Trade bodies sound opinions over unified measurement

Trade bodies representing ad agencies, brands and media owners are mounting separate charges to improve online display measurement as part of a wider industry initiative to improve standardisation, especially in the mobile sector.

Mobileads-Product-2013
Trade bodies are mounting separate charges to minimise errors in campaign reporting on mobile devices.

The Association of Online Publishers (AOP), which represents premium publishers, is discussing standardisation of ad units within both its own ranks and with ad agencies.

AOP chair, John Barnes, says the trade body is lobbying its membership to implement standards on display ad units, particularly on mobile and tablet devices, in order to encourage higher returns on their digital inventory.

News of these talks come as more details emerge of the joint initiative by the Internet Advertising Bureau (IAB), Mobile Marketing Association (MMA) and the Media Rating Council (MRC). The three are presenting their collective membership with identical mobile application advertising measurement guidelines.

The scheme, first revealed by Marketing Week earlier this year, is currently being led out of the US, with the three bodies taking feedback from members with an overall aim of reducing discrepancies in campaign reporting.

Leo Scullin, head of industry initiatives at the MMA, describes the initiative as a “three-way bid to define “when the ad actually counts” –  or “client-side counting” –  with in-app advertising.

Among the guidelines are a set of definitions, such as what actually constitutes a “viewable ad” – a unit that appears on the screen and is less that 50 per cent obstructed, for a specified period of time – in order to encourage standardisation.

The guidelines also encourage the various members to submit their measurement system for accreditation from independent parties such as Ernst & Young and PricewaterhouseCoopers to gain accreditation, adds Scullin.

“Discrepancies [in the reporting of how many users saw a mobile ad] are always much lower with client-side counting,” he says predicting the initiative will pay dividends, in terms of take-up, from early in 2014, adding that display advertising on desktop had to through the same process approximately 10 years ago.

“The technology on mobile app advertising is not as sophisticated as it is with desktop… If you get compliance from the various parts of the industry then you start to see industry standards emerge.”

Jonathan Mew, director of mobile and operations at the IAB, UK, reports the body is also currently in the process of sounding opinion from its membership here.
“The process is important to help align the different measurement standards and address the issues people might potentially have,” he says.

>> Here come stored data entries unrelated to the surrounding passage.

(** X9.  The metadata block starts with the same fourteen rows for every
    file, in a fixed order; it has at most eight rows more, and no label
    occurs twice. *)
Theorem fileStatRows_fixed file :
  map key (firstn 14 (fileStatRows file)) =
  ["Filename"; "FileId"; "Bytes"; "Size"; "QuotaBytesUsed"; "DirType";
   "VersionNumber"; "MimeType"; "Etag"; "ModTime"; "LastViewedByMe"; "Shared";
   "Owners"; "LastModifyingUsername"] /\
  (14 <= List.length (fileStatRows file) <= 22)%nat /\
  NoDup (map key (fileStatRows file)).
Proof.
  split; [|split].
  - rows_cases file; reflexivity.
  - rows_cases file; simpl; lia.
  - apply distinctKeys_NoDup. rows_cases file; reflexivity.
Qed.

(** X10.  The optional rows of the metadata block: the description, in
    quotes, exactly when it is not empty; the original name exactly when it
    differs from the name; the checksum and the "copyable" flag exactly
    when the file is not a container; the four rows of labels exactly when
    the file has labels, the row [ViewersCanDownload] showing the flag
    [Restricted] as it is. *)
Theorem fileStatRows_optional file :
  (In "Description" (map key (fileStatRows file)) <-> Description file <> EmptyString) /\
  (Description file <> EmptyString ->
   In (mkKeyValue "Description" (strconvQuote (Description file))) (fileStatRows file)) /\
  (In "OriginalFilename" (map key (fileStatRows file)) <->
   Name file <> OriginalFilename file) /\
  (In "Md5Checksum" (map key (fileStatRows file)) <-> IsDir file = false) /\
  (In "Copyable" (map key (fileStatRows file)) <-> IsDir file = false) /\
  (IsDir file = false ->
   In (mkKeyValue "Md5Checksum" (Md5Checksum file)) (fileStatRows file) /\
   In (mkKeyValue "Copyable" (btoa (Copyable file))) (fileStatRows file)) /\
  (forall k, In k ["Starred"; "Viewed"; "Trashed"; "ViewersCanDownload"] ->
     (In k (map key (fileStatRows file)) <-> Labels file <> None)) /\
  (forall labels, Labels file = Some labels ->
     In (mkKeyValue "ViewersCanDownload" (btoa (drive.Restricted labels)))
        (fileStatRows file)).
Proof.
  assert (Hin : forall k, In k (map key (fileStatRows file)) <->
                          hasKey k (fileStatRows file) = true).
  { intros k. symmetry. apply hasKey_In. }
  repeat split.
  - rewrite Hin. rows_cases file; intros H; try discriminate H;
      apply String.eqb_neq in Hdesc; exact Hdesc.
  - rewrite Hin. intros H. apply String.eqb_neq in H.
    rows_cases file; try reflexivity; congruence.
  - intros H. apply String.eqb_neq in H.
    rows_cases file; try congruence; find_row.
  - rewrite Hin. rows_cases file; intros H; try discriminate H;
      apply String.eqb_neq in Hname; exact Hname.
  - rewrite Hin. intros H. apply String.eqb_neq in H.
    rows_cases file; try reflexivity; congruence.
  - rewrite Hin. rows_cases file; intros H; try discriminate H; reflexivity.
  - rewrite Hin. intros H. rows_cases file; try reflexivity; congruence.
  - rewrite Hin. rows_cases file; intros H; try discriminate H; reflexivity.
  - rewrite Hin. intros H. rows_cases file; try reflexivity; congruence.
  - rows_cases file; try congruence; find_row.
  - rows_cases file; try congruence; find_row.
  - rewrite Hin.
    rows_cases file; intros H0; try congruence;
      destruct H as [<-|[<-|[<-|[<-|[]]]]]; discriminate H0.
  - rewrite Hin. intros H0.
    rows_cases file; try congruence;
      destruct H as [<-|[<-|[<-|[<-|[]]]]]; reflexivity.
  - intros l0 Hl. rows_cases file; try congruence;
      inversion Hl; subst; find_row.
Qed.

(** ** A folder in CSV mode *)

(** The rows of CSV mode for the permissions of [file]. *)
Definition csvRowsOf (g : Commands) (file : File) : string :=
  concat EmptyString (map (csvRow file) (fst (listPermissions (rem g) (Id file)))).

Lemma textOf_csv_rows file perms :
  textOf (flat_map (fun perm => filePermissionEvents perm file) perms) =
  concat EmptyString (map (csvRow file) perms).
Proof.
  induction perms as [|perm perms IH]; [reflexivity|].
  cbn [flat_map map]. now rewrite textOf_app, concat_nosep_cons, IH, filePermission_text.
Qed.

Lemma stat_csv_leaf fuel g path file w :
  Md5sum (opts g) = false -> CsvOutput (opts g) = true ->
  exists w',
    stat (S fuel) g path file 0 w = Some (None, w') /\
    firstLine w' = false /\
    output w' =
    (output w ++ (if firstLine w then csvHeader else EmptyString) ++ csvRowsOf g file)%string.
Proof.
  intros Hmd5 Hcsv. rewrite stat_unfold. unfold reportResult. rewrite Hmd5, Hcsv.
  cbn [Z.eqb orb]. eexists. split; [reflexivity|].
  unfold afterReport, reportFirstLine, reportEvents. rewrite Hmd5, Hcsv.
  split; [reflexivity|]. rewrite output_app. unfold output. f_equal.
  rewrite !textOf_cons, textOf_app, textOf_csv_rows. cbn [render append].
  unfold csvRowsOf. destruct (firstLine w); [|reflexivity].
  rewrite textOf_cons. cbn [render]. change (textOf []) with EmptyString.
  now rewrite string_app_nil_r.
Qed.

“The guidelines for measuring display ads on the mobile web have been in place for a while now but that is a bit more straight-forward as you can take guidelines [from the desktop internet] and adapt them slightly. But with in-app advertising [on mobile] the practises of targeting, delivering and counting are slightly more different.”

Separately, the AOP issued a separate appeal to standardise how they measure viewable ad impressions on desktop devices to bolster transparency in the sector, earlier this month (March 6). The trade body says current levels of fragmentation in how ads are served fail to deliver comparable results meaning marketers find it difficult to evaluate their online ad spend and is meeting with digital media agency heads to define a viewable ad impression on a desktop.

Viewpoint: Ronan Shields

As with every other facet of the digital revolution the disruptive force of mobile campaign reporting is throwing up a raft of issues for marketers to tackle. This is nothing new but the issue is one of particular urgency as our mobiles take the leap from becoming ‘the fourth screen’ for media consumption, to becoming the first one we reach for whenever we want to complete everyday tasks –  everything from checking the latest timetable to listening to our favourite radio shows.

Without standardised campaign reporting on these devices marketers will be left with a gaping hole in their media consumption intelligence. In an age when most marketers sing ad naseum about the importance of ‘big data’, the problem of the lack of standards on mobile couldn’t be more apparent.